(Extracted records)
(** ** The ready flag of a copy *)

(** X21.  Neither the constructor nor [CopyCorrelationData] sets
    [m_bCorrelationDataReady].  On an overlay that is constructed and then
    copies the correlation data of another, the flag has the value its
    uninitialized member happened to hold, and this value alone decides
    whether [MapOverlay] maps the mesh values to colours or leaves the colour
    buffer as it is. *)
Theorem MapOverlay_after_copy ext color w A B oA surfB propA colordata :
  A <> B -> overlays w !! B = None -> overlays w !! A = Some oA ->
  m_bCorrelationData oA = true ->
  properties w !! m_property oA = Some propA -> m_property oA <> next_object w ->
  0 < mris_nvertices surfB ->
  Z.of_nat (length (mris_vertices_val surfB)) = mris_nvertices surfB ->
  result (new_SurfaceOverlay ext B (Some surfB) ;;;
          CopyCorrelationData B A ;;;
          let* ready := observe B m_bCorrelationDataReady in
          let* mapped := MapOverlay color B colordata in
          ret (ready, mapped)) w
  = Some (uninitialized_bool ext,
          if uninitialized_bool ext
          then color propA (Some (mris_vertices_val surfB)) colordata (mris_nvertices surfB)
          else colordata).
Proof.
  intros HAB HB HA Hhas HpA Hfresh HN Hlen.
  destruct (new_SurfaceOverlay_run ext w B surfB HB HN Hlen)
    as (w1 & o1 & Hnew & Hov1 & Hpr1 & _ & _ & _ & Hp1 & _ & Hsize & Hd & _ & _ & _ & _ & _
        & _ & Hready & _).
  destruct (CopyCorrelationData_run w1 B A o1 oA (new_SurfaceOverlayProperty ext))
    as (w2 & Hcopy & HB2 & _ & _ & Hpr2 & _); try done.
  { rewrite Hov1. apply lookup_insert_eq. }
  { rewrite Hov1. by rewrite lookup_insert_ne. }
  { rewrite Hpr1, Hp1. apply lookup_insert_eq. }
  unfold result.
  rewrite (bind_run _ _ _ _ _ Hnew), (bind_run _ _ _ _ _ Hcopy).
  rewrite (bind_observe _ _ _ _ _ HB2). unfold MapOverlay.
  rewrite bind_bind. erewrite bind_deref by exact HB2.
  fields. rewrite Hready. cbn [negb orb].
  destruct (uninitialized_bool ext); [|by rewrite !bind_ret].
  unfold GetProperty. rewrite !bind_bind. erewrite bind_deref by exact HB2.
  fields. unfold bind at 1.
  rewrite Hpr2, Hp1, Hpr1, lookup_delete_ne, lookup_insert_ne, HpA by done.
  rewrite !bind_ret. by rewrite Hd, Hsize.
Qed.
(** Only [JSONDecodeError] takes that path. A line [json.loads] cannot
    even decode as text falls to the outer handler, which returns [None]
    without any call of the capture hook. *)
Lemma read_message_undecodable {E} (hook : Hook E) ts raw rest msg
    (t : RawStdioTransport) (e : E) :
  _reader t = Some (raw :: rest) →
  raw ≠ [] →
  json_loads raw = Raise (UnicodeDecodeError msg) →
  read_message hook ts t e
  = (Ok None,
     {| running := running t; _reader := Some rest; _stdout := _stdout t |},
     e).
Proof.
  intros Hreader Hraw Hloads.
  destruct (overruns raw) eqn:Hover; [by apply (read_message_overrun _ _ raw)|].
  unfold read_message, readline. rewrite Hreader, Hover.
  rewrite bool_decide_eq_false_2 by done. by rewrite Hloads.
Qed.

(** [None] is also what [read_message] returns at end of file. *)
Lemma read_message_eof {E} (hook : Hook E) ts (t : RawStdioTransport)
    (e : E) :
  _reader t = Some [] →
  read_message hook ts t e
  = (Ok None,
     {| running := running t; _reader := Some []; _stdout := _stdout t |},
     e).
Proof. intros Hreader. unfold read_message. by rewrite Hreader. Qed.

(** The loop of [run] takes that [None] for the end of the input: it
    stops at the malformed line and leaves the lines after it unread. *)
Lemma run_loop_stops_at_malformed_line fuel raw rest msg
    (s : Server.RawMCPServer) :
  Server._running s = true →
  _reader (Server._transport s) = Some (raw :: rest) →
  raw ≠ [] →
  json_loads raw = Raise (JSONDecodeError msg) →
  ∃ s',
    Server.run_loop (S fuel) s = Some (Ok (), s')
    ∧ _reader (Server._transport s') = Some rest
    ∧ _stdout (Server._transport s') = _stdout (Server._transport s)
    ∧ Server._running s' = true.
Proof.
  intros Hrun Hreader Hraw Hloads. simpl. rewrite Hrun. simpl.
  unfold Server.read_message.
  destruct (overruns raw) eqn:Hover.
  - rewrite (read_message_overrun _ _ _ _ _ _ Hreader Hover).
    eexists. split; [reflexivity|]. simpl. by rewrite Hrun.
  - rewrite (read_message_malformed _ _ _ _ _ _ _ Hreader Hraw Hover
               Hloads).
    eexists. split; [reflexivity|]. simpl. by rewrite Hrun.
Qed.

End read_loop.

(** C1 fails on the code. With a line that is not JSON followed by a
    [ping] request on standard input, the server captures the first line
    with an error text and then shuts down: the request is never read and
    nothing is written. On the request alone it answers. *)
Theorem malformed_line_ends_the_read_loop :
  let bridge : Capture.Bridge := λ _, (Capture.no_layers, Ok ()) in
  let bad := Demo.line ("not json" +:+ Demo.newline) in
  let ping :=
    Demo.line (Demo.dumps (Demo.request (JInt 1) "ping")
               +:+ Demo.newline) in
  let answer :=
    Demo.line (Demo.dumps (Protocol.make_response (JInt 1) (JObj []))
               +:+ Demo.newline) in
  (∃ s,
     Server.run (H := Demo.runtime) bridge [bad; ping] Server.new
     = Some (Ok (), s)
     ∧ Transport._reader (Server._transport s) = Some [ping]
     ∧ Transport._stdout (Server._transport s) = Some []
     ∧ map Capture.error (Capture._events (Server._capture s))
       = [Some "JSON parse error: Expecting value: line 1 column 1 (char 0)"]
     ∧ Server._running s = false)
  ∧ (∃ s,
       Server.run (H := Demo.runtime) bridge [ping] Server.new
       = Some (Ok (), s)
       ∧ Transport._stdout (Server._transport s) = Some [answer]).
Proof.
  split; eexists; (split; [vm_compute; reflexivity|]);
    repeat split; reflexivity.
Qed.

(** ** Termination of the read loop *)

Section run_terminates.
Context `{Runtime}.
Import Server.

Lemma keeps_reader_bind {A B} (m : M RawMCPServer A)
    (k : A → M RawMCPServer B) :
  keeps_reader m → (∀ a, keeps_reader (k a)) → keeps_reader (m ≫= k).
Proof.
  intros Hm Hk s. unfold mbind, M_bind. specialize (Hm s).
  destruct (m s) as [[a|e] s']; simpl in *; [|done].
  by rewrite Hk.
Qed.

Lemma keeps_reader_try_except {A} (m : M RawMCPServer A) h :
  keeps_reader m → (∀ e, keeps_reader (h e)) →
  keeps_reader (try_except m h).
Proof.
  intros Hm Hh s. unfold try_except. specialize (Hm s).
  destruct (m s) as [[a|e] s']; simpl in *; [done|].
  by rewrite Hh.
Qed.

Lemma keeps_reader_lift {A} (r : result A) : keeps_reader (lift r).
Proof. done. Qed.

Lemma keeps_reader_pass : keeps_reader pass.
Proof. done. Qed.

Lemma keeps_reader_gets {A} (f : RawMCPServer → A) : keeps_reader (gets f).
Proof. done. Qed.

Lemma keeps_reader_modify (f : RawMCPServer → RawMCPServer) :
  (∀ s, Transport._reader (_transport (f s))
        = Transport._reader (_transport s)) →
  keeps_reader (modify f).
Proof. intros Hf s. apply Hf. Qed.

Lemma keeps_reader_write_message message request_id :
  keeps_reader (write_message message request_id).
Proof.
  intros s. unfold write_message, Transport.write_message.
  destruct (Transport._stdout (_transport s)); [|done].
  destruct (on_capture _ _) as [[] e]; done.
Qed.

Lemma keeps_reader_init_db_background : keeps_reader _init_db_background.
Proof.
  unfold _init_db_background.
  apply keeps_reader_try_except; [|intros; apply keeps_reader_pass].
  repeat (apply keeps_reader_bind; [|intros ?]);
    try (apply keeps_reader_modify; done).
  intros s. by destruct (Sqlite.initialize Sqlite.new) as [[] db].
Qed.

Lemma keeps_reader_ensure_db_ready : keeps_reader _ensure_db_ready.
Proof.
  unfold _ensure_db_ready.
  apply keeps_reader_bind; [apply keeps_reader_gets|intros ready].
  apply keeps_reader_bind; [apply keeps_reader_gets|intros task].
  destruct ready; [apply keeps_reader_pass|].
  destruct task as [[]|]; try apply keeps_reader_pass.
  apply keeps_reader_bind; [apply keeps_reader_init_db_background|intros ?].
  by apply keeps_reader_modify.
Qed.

• **Goal of the exercise**: Retype only the lines above between the line with "Some rest; _stdout" and the line with "(** The loop", counting those two lines as well, and keep every character as it is.

• **Result**:
     {| running := running t; _reader := Some rest; _stdout := _stdout t |},
     e).
Proof.
  intros Hreader Hraw Hloads.
  destruct (overruns raw) eqn:Hover; [by apply (read_message_overrun _ _ raw)|].
  unfold read_message, readline. rewrite Hreader, Hover.
  rewrite bool_decide_eq_false_2 by done. by rewrite Hloads.
Qed.

(** [None] is also what [read_message] returns at end of file. *)
Lemma read_message_eof {E} (hook : Hook E) ts (t : RawStdioTransport)
    (e : E) :
  _reader t = Some [] →
  read_message hook ts t e
  = (Ok None,
     {| running := running t; _reader := Some []; _stdout := _stdout t |},
     e).
Proof. intros Hreader. unfold read_message. by rewrite Hreader. Qed.

(** The loop of [run] takes that [None] for the end of the input: it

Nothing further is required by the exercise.